[Stored items from a collection]
(** * Data-Science-Salaries: the enrichment and filtering pipeline of [app.py]

    A shallow embedding of [load_data] (with its local functions
    [get_region] and [categorize_job]) and of the [filtered_df] selection,
    together with the few pandas and Python primitives they are built from.

    Modelling conventions.
    - A Python [str] is a [string]; [str.lower] is modelled on the ASCII
      range (the letters [A]..[Z]), every other character is left as it is.
    - A table cell is a [value]: a string, an integer or the missing value
      [NaN].
    - A [DataFrame] is stored column-wise, as pandas does: an index length
      and an ordered association list from column names to [Series].
    - Python exceptions are results of type [result]: [Raise e] aborts the
      rest of the computation. *)

From Stdlib Require Import String Ascii List ZArith Bool Arith Lia.
Import ListNotations.

Open Scope string_scope.

(* ================================================================= *)
(** ** Values and exceptions *)

Inductive value : Type :=
| VStr (s : string)
| VInt (z : Z)
| NaN.

Definition value_eqb (a b : value) : bool :=
  match a, b with
  | VStr s, VStr t => String.eqb s t
  | VInt x, VInt y => Z.eqb x y
  | NaN, NaN => true
  | _, _ => false
  end.

Inductive exn : Type :=
| KeyError (column : string)
| AttributeError
| TypeError.

Inductive result (A : Type) : Type :=
| Ok (a : A)
| Raise (e : exn).

Arguments Ok {A} a.
Arguments Raise {A} e.

Definition bind {A B : Type} (m : result A) (k : A -> result B) : result B :=
  match m with
  | Ok a => k a
  | Raise e => Raise e
  end.

Notation "x <- m ;; k" := (bind m (fun x => k))
  (at level 61, m at next level, right associativity).

Fixpoint mapM {A B : Type} (f : A -> result B) (l : list A) : result (list B) :=
  match l with
  | [] => Ok []
  | x :: t => y <- f x ;; r <- mapM f t ;; Ok (y :: r)
  end.

(* ================================================================= *)
(** ** Python string primitives *)

Module Py.

(** [c.lower()] for one character of the ASCII range. *)
Definition lower_ascii (c : ascii) : ascii :=
  let n := nat_of_ascii c in
  if (65 <=? n)%nat && (n <=? 90)%nat then ascii_of_nat (n + 32) else c.

(** [s.lower()] *)
Fixpoint lower (s : string) : string :=
  match s with
  | EmptyString => EmptyString
  | String c t => String (lower_ascii c) (lower t)
  end.

(** [hay.startswith(needle)] *)
Fixpoint startswith (needle hay : string) : bool :=
  match needle, hay with
  | EmptyString, _ => true
  | String a n, String b h => Ascii.eqb a b && startswith n h
  | String _ _, EmptyString => false
  end.

(** [needle in hay] for two strings: a raw substring test. *)
Fixpoint contains (needle hay : string) : bool :=
  startswith needle hay ||
  match hay with
  | EmptyString => false
  | String _ h => contains needle h
  end.

(** The relation [contains] decides. *)
Definition substring_of (needle hay : string) : Prop :=
  exists pre post, hay = pre ++ needle ++ post.

(** [x in l] for a list of strings [l] and an arbitrary cell [x]:
    element-wise [==], which no string satisfies against a number or
    against [NaN]. *)
Definition in_list (x : value) (l : list string) : bool :=
  match x with
  | VStr s => existsb (String.eqb s) l
  | _ => false
  end.

End Py.

(* ================================================================= *)
(** ** The pandas primitives used by the program *)

Definition Series : Type := list value.

Record DataFrame : Type := mkDF {
  nrows : nat;
  columns : list (string * Series)
}.

Module Pd.

(** Lookup in a Python [dict] literal with string keys. *)
Fixpoint dict_get (d : list (string * string)) (k : string) : option string :=
  match d with
  | [] => None
  | (k', v) :: t => if String.eqb k' k then Some v else dict_get t k
  end.

(** One cell of [Series.map(d)]: a cell that is no key of [d] becomes
    the missing value. *)
Definition map_cell (d : list (string * string)) (v : value) : value :=
  match v with
  | VStr k => match dict_get d k with Some x => VStr x | None => NaN end
  | _ => NaN
  end.

Definition series_map (d : list (string * string)) (s : Series) : Series :=
  map (map_cell d) s.

(** [Series.apply(f)] calls [f] on every cell, in order. *)
Definition series_apply (f : value -> result value) (s : Series) : result Series :=
  mapM f s.

(** [bins.searchsorted(x, side='left')] for increasing [bins]: the number
    of edges strictly below [x]. *)
Definition searchsorted_left (bins : list Z) (x : Z) : nat :=
  length (filter (fun b => (b <? x)%Z) bins).

(** One numeric cell of [pd.cut(_, bins, labels)] with the defaults
    [right=True], [include_lowest=False]: the cell falls in the interval
    [(bins[i-1], bins[i]]] numbered by [searchsorted]; positions [0] and
    [len(bins)] are outside every interval and give the missing value. *)
Definition cut_int (bins : list Z) (labels : list string) (x : Z) : value :=
  let ids := searchsorted_left bins x in
  if (ids =? 0)%nat || (ids =? length bins)%nat then NaN
  else nth (ids - 1) (map VStr labels) NaN.

Definition cut_cell (bins : list Z) (labels : list string) (v : value) : result value :=
  match v with
  | VInt x => Ok (cut_int bins labels x)
  | NaN => Ok NaN
  | VStr _ => Raise TypeError
  end.

Definition cut (s : Series) (bins : list Z) (labels : list string) : result Series :=
  mapM (cut_cell bins labels) s.

(** [Series.isin(values)]: membership by equality, the missing value
    matching itself. *)
Definition isin_cell (values : list value) (v : value) : bool :=
  existsb (value_eqb v) values.

Definition isin (s : Series) (values : list value) : list bool :=
  map (isin_cell values) s.

(** [a & b] on two boolean series over the same index. *)
Fixpoint band (a b : list bool) : list bool :=
  match a, b with
  | x :: a', y :: b' => (x && y) :: band a' b'
  | _, _ => []
  end.

(** [s[mask]]: the cells at the positions where [mask] holds. *)
Fixpoint select {A : Type} (mask : list bool) (s : list A) : list A :=
  match mask, s with
  | b :: m, x :: t => if b then x :: select m t else select m t
  | _, _ => []
  end.

Definition count_true (mask : list bool) : nat :=
  length (filter (fun b : bool => b) mask).

(** [df[name]] *)
Fixpoint lookup (cols : list (string * Series)) (name : string) : option Series :=
  match cols with
  | [] => None
  | (c, s) :: t => if String.eqb c name then Some s else lookup t name
  end.

Definition getitem (df : DataFrame) (name : string) : result Series :=
  match lookup (columns df) name with
  | Some s => Ok s
  | None => Raise (KeyError name)
  end.

(** [df[name] = s]: an existing column is overwritten where it stands, a
    new one is appended. *)
Fixpoint assign (cols : list (string * Series)) (name : string) (s : Series)
  : list (string * Series) :=
  match cols with
  | [] => [(name, s)]
  | (c, s') :: t =>
      if String.eqb c name then (c, s) :: t else (c, s') :: assign t name s
  end.

Definition setitem (df : DataFrame) (name : string) (s : Series) : DataFrame :=
  mkDF (nrows df) (assign (columns df) name s).

(** [df[mask]] for a boolean series [mask] *)
Definition getitem_mask (df : DataFrame) (mask : list bool) : DataFrame :=
  mkDF (count_true mask)
       (map (fun cs => (fst cs, select mask (snd cs))) (columns df)).

Definition column_names (df : DataFrame) : list string :=
  map fst (columns df).

(** Every column is as long as the index. *)
Definition wf (df : DataFrame) : bool :=
  forallb (fun cs => (length (snd cs) =? nrows df)%nat) (columns df).

(** [Series.unique()]: the distinct cells in the order of their first
    appearance, the missing value counted as one value. *)
Fixpoint unique_from (seen : list value) (s : Series) : list value :=
  match s with
  | [] => []
  | v :: t =>
      if existsb (value_eqb v) seen then unique_from seen t
      else v :: unique_from (v :: seen) t
  end.

Definition unique (s : Series) : list value := unique_from [] s.

End Pd.

(* ================================================================= *)
(** ** [load_data] *)

Definition exp_level_map : list (string * string) :=
  [("EN", "Entry-level"); ("MI", "Mid-level");
   ("SE", "Senior-level"); ("EX", "Executive-level")].

Definition emp_type_map : list (string * string) :=
  [("FT", "Full-time"); ("PT", "Part-time");
   ("CT", "Contract"); ("FL", "Freelance")].

Definition company_size_map : list (string * string) :=
  [("S", "Small"); ("M", "Medium"); ("L", "Large")].

Definition remote_bins : list Z := [-1; 0; 50; 100]%Z.
Definition remote_labels : list string := ["On-site"; "Hybrid"; "Full-remote"].

Definition americas : list string := ["US"; "CA"; "MX"; "BR"; "CO"].
Definition europe : list string :=
  ["GB"; "DE"; "ES"; "FR"; "NL"; "PT"; "CH"; "IE"; "AT"; "SI"; "HR"].
Definition asia : list string := ["IN"; "SG"; "JP"; "HK"; "IL"; "AE"; "PK"; "TH"].
Definition oceania : list string := ["AU"; "NZ"].
Definition africa : list string := ["NG"; "KE"; "GH"].

Definition get_region (country_code : value) : string :=
  if Py.in_list country_code americas then "Americas"
  else if Py.in_list country_code europe then "Europe"
  else if Py.in_list country_code asia then "Asia"
  else if Py.in_list country_code oceania then "Oceania"
  else if Py.in_list country_code africa then "Africa"
  else "Other".

(** The body of [categorize_job] once [title.lower()] has been taken. *)
Definition categorize_lowered (title : string) : string :=
  if Py.contains "data scientist" title then "Data Scientist"
  else if Py.contains "data engineer" title then "Data Engineer"
  else if Py.contains "data analyst" title then "Data Analyst"
  else if Py.contains "machine learning" title || Py.contains "ml" title
       then "Machine Learning Engineer"
  else if Py.contains "research" title || Py.contains "scientist" title
       then "Research Scientist"
  else if Py.contains "analytics" title then "Analytics Engineer"
  else if Py.contains "architect" title then "Data Architect"
  else if Py.contains "manager" title || Py.contains "lead" title
          || Py.contains "director" title || Py.contains "head" title
       then "Management"
  else "Other".

(** [title.lower()] exists for strings only. *)
Definition categorize_job (title : value) : result string :=
  match title with
  | VStr t => Ok (categorize_lowered (Py.lower t))
  | _ => Raise AttributeError
  end.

WHAT IS REQUIRED ->
Your answer should hold every line of the entries that contains the string "oceania".

ANSWER SPACE ->
Definition oceania : list string := ["AU"; "NZ"].
  else if Py.in_list country_code oceania then "Oceania"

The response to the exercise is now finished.